[Records drawn from a dataset]

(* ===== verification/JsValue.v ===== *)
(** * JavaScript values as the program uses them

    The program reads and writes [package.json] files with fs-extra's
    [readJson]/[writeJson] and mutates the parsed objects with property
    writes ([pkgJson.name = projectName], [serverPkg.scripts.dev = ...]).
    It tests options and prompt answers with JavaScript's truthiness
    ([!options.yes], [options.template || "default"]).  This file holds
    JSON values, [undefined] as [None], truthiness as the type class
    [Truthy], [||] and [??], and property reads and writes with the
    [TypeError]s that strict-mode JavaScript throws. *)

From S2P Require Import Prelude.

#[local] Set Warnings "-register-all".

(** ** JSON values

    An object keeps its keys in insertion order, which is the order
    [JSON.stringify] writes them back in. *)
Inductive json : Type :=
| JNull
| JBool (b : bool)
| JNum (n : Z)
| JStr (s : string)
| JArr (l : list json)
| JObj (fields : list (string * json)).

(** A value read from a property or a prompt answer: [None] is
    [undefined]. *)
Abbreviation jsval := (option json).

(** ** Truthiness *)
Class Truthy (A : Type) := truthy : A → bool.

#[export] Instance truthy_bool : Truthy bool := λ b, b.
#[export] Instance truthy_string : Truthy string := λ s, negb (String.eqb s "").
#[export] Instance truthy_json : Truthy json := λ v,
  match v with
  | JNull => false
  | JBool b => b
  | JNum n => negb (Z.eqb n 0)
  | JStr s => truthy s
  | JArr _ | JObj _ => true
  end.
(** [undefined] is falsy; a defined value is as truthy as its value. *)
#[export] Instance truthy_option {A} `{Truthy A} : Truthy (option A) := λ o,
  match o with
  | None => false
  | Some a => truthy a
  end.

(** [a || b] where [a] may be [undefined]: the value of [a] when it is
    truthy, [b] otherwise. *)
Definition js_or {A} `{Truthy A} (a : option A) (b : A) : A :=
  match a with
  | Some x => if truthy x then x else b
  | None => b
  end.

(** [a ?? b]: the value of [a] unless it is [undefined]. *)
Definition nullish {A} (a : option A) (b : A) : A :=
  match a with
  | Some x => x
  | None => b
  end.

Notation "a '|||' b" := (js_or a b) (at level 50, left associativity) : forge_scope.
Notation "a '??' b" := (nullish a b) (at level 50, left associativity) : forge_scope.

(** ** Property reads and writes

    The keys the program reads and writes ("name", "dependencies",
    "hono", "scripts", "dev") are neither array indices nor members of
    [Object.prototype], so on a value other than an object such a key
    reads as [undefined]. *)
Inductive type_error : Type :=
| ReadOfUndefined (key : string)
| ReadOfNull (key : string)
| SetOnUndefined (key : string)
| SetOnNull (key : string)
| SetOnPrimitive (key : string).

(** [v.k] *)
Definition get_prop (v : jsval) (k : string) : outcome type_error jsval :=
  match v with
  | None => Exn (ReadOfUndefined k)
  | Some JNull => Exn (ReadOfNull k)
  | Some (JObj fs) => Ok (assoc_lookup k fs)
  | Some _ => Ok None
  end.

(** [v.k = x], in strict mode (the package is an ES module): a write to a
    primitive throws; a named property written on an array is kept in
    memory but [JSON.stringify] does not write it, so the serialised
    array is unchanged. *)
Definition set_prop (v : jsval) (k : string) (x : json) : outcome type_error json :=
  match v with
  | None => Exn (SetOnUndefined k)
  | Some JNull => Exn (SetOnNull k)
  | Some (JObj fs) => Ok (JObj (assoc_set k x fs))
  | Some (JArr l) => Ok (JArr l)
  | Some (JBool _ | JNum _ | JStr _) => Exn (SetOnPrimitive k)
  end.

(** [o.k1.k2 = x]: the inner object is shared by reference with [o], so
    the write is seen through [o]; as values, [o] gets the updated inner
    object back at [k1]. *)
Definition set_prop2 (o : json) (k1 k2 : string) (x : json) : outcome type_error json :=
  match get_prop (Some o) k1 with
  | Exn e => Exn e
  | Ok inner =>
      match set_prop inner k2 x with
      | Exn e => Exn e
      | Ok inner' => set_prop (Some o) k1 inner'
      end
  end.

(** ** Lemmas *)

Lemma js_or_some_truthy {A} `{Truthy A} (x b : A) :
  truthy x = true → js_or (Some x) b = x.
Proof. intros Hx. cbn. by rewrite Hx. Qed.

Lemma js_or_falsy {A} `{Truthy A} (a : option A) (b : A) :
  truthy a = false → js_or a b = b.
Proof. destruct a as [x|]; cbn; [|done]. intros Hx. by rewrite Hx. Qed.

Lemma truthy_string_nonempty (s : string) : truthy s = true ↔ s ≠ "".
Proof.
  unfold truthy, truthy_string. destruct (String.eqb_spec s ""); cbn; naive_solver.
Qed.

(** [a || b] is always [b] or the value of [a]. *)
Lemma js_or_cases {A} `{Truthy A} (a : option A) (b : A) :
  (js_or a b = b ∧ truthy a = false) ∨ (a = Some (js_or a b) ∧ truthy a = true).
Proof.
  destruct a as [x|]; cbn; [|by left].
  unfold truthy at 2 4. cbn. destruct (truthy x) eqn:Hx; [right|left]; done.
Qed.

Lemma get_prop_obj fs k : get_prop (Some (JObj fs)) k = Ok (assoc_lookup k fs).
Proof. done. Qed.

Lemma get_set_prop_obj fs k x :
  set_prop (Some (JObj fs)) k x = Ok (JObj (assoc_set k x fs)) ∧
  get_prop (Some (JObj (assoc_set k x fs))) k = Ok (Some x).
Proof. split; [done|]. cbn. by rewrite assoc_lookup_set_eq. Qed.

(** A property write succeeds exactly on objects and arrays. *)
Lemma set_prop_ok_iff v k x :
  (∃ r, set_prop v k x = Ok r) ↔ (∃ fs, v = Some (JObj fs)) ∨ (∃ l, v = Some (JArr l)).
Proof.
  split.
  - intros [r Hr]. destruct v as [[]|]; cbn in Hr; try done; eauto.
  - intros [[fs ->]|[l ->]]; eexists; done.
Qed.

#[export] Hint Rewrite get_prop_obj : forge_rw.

What the task requires: All entries above are to be reproduced exactly.

Worked solution:
(* ===== verification/JsValue.v ===== *)
(** * JavaScript values as the program uses them

    The program reads and writes [package.json] files with fs-extra's
    [readJson]/[writeJson] and mutates the parsed objects with property
    writes ([pkgJson.name = projectName], [serverPkg.scripts.dev = ...]).
    It tests options and prompt answers with JavaScript's truthiness
    ([!options.yes], [options.template || "default"]).  This file holds
    JSON values, [undefined] as [None], truthiness as the type class
    [Truthy], [||] and [??], and property reads and writes with the
    [TypeError]s that strict-mode JavaScript throws. *)

From S2P Require Import Prelude.

#[local] Set Warnings "-register-all".

(** ** JSON values

    An object keeps its keys in insertion order, which is the order
    [JSON.stringify] writes them back in. *)
Inductive json : Type :=
| JNull
| JBool (b : bool)
| JNum (n : Z)
| JStr (s : string)
| JArr (l : list json)
| JObj (fields : list (string * json)).

(** A value read from a property or a prompt answer: [None] is
    [undefined]. *)
Abbreviation jsval := (option json).

(** ** Truthiness *)
Class Truthy (A : Type) := truthy : A → bool.

#[export] Instance truthy_bool : Truthy bool := λ b, b.
#[export] Instance truthy_string : Truthy string := λ s, negb (String.eqb s "").
#[export] Instance truthy_json : Truthy json := λ v,
  match v with
  | JNull => false
  | JBool b => b
  | JNum n => negb (Z.eqb n 0)
  | JStr s => truthy s
  | JArr _ | JObj _ => true
  end.
(** [undefined] is falsy; a defined value is as truthy as its value. *)
#[export] Instance truthy_option {A} `{Truthy A} : Truthy (option A) := λ o,
  match o with
  | None => false
  | Some a => truthy a
  end.

(** [a || b] where [a] may be [undefined]: the value of [a] when it is
    truthy, [b] otherwise. *)
Definition js_or {A} `{Truthy A} (a : option A) (b : A) : A :=
  match a with
  | Some x => if truthy x then x else b
  | None => b
  end.

(** [a ?? b]: the value of [a] unless it is [undefined]. *)
Definition nullish {A} (a : option A) (b : A) : A :=
  match a with
  | Some x => x
  | None => b
  end.

Notation "a '|||' b" := (js_or a b) (at level 50, left associativity) : forge_scope.
Notation "a '??' b" := (nullish a b) (at level 50, left associativity) : forge_scope.

(** ** Property reads and writes

    The keys the program reads and writes ("name", "dependencies",
    "hono", "scripts", "dev") are neither array indices nor members of
    [Object.prototype], so on a value other than an object such a key
    reads as [undefined]. *)
Inductive type_error : Type :=
| ReadOfUndefined (key : string)
| ReadOfNull (key : string)
| SetOnUndefined (key : string)
| SetOnNull (key : string)
| SetOnPrimitive (key : string).

(** [v.k] *)
Definition get_prop (v : jsval) (k : string) : outcome type_error jsval :=
  match v with
  | None => Exn (ReadOfUndefined k)
  | Some JNull => Exn (ReadOfNull k)
  | Some (JObj fs) => Ok (assoc_lookup k fs)
  | Some _ => Ok None
  end.

(** [v.k = x], in strict mode (the package is an ES module): a write to a
    primitive throws; a named property written on an array is kept in
    memory but [JSON.stringify] does not write it, so the serialised
    array is unchanged. *)
Definition set_prop (v : jsval) (k : string) (x : json) : outcome type_error json :=
  match v with
  | None => Exn (SetOnUndefined k)
  | Some JNull => Exn (SetOnNull k)
  | Some (JObj fs) => Ok (JObj (assoc_set k x fs))
  | Some (JArr l) => Ok (JArr l)
  | Some (JBool _ | JNum _ | JStr _) => Exn (SetOnPrimitive k)
  end.

(** [o.k1.k2 = x]: the inner object is shared by reference with [o], so
    the write is seen through [o]; as values, [o] gets the updated inner
    object back at [k1]. *)
Definition set_prop2 (o : json) (k1 k2 : string) (x : json) : outcome type_error json :=
  match get_prop (Some o) k1 with
  | Exn e => Exn e
  | Ok inner =>
      match set_prop inner k2 x with
      | Exn e => Exn e
      | Ok inner' => set_prop (Some o) k1 inner'
      end
  end.

(** ** Lemmas *)

Lemma js_or_some_truthy {A} `{Truthy A} (x b : A) :
  truthy x = true → js_or (Some x) b = x.
Proof. intros Hx. cbn. by rewrite Hx. Qed.

Lemma js_or_falsy {A} `{Truthy A} (a : option A) (b : A) :
  truthy a = false → js_or a b = b.
Proof. destruct a as [x|]; cbn; [|done]. intros Hx. by rewrite Hx. Qed.

Lemma truthy_string_nonempty (s : string) : truthy s = true ↔ s ≠ "".
Proof.
  unfold truthy, truthy_string. destruct (String.eqb_spec s ""); cbn; naive_solver.
Qed.

(** [a || b] is always [b] or the value of [a]. *)
Lemma js_or_cases {A} `{Truthy A} (a : option A) (b : A) :
  (js_or a b = b ∧ truthy a = false) ∨ (a = Some (js_or a b) ∧ truthy a = true).
Proof.
  destruct a as [x|]; cbn; [|by left].
  unfold truthy at 2 4. cbn. destruct (truthy x) eqn:Hx; [right|left]; done.
Qed.

Lemma get_prop_obj fs k : get_prop (Some (JObj fs)) k = Ok (assoc_lookup k fs).
Proof. done. Qed.

Lemma get_set_prop_obj fs k x :
  set_prop (Some (JObj fs)) k x = Ok (JObj (assoc_set k x fs)) ∧
  get_prop (Some (JObj (assoc_set k x fs))) k = Ok (Some x).
Proof. split; [done|]. cbn. by rewrite assoc_lookup_set_eq. Qed.

(** A property write succeeds exactly on objects and arrays. *)
Lemma set_prop_ok_iff v k x :
  (∃ r, set_prop v k x = Ok r) ↔ (∃ fs, v = Some (JObj fs)) ∨ (∃ l, v = Some (JArr l)).
Proof.
  split.
  - intros [r Hr]. destruct v as [[]|]; cbn in Hr; try done; eauto.
  - intros [[fs ->]|[l ->]]; eexists; done.
Qed.

#[export] Hint Rewrite get_prop_obj : forge_rw.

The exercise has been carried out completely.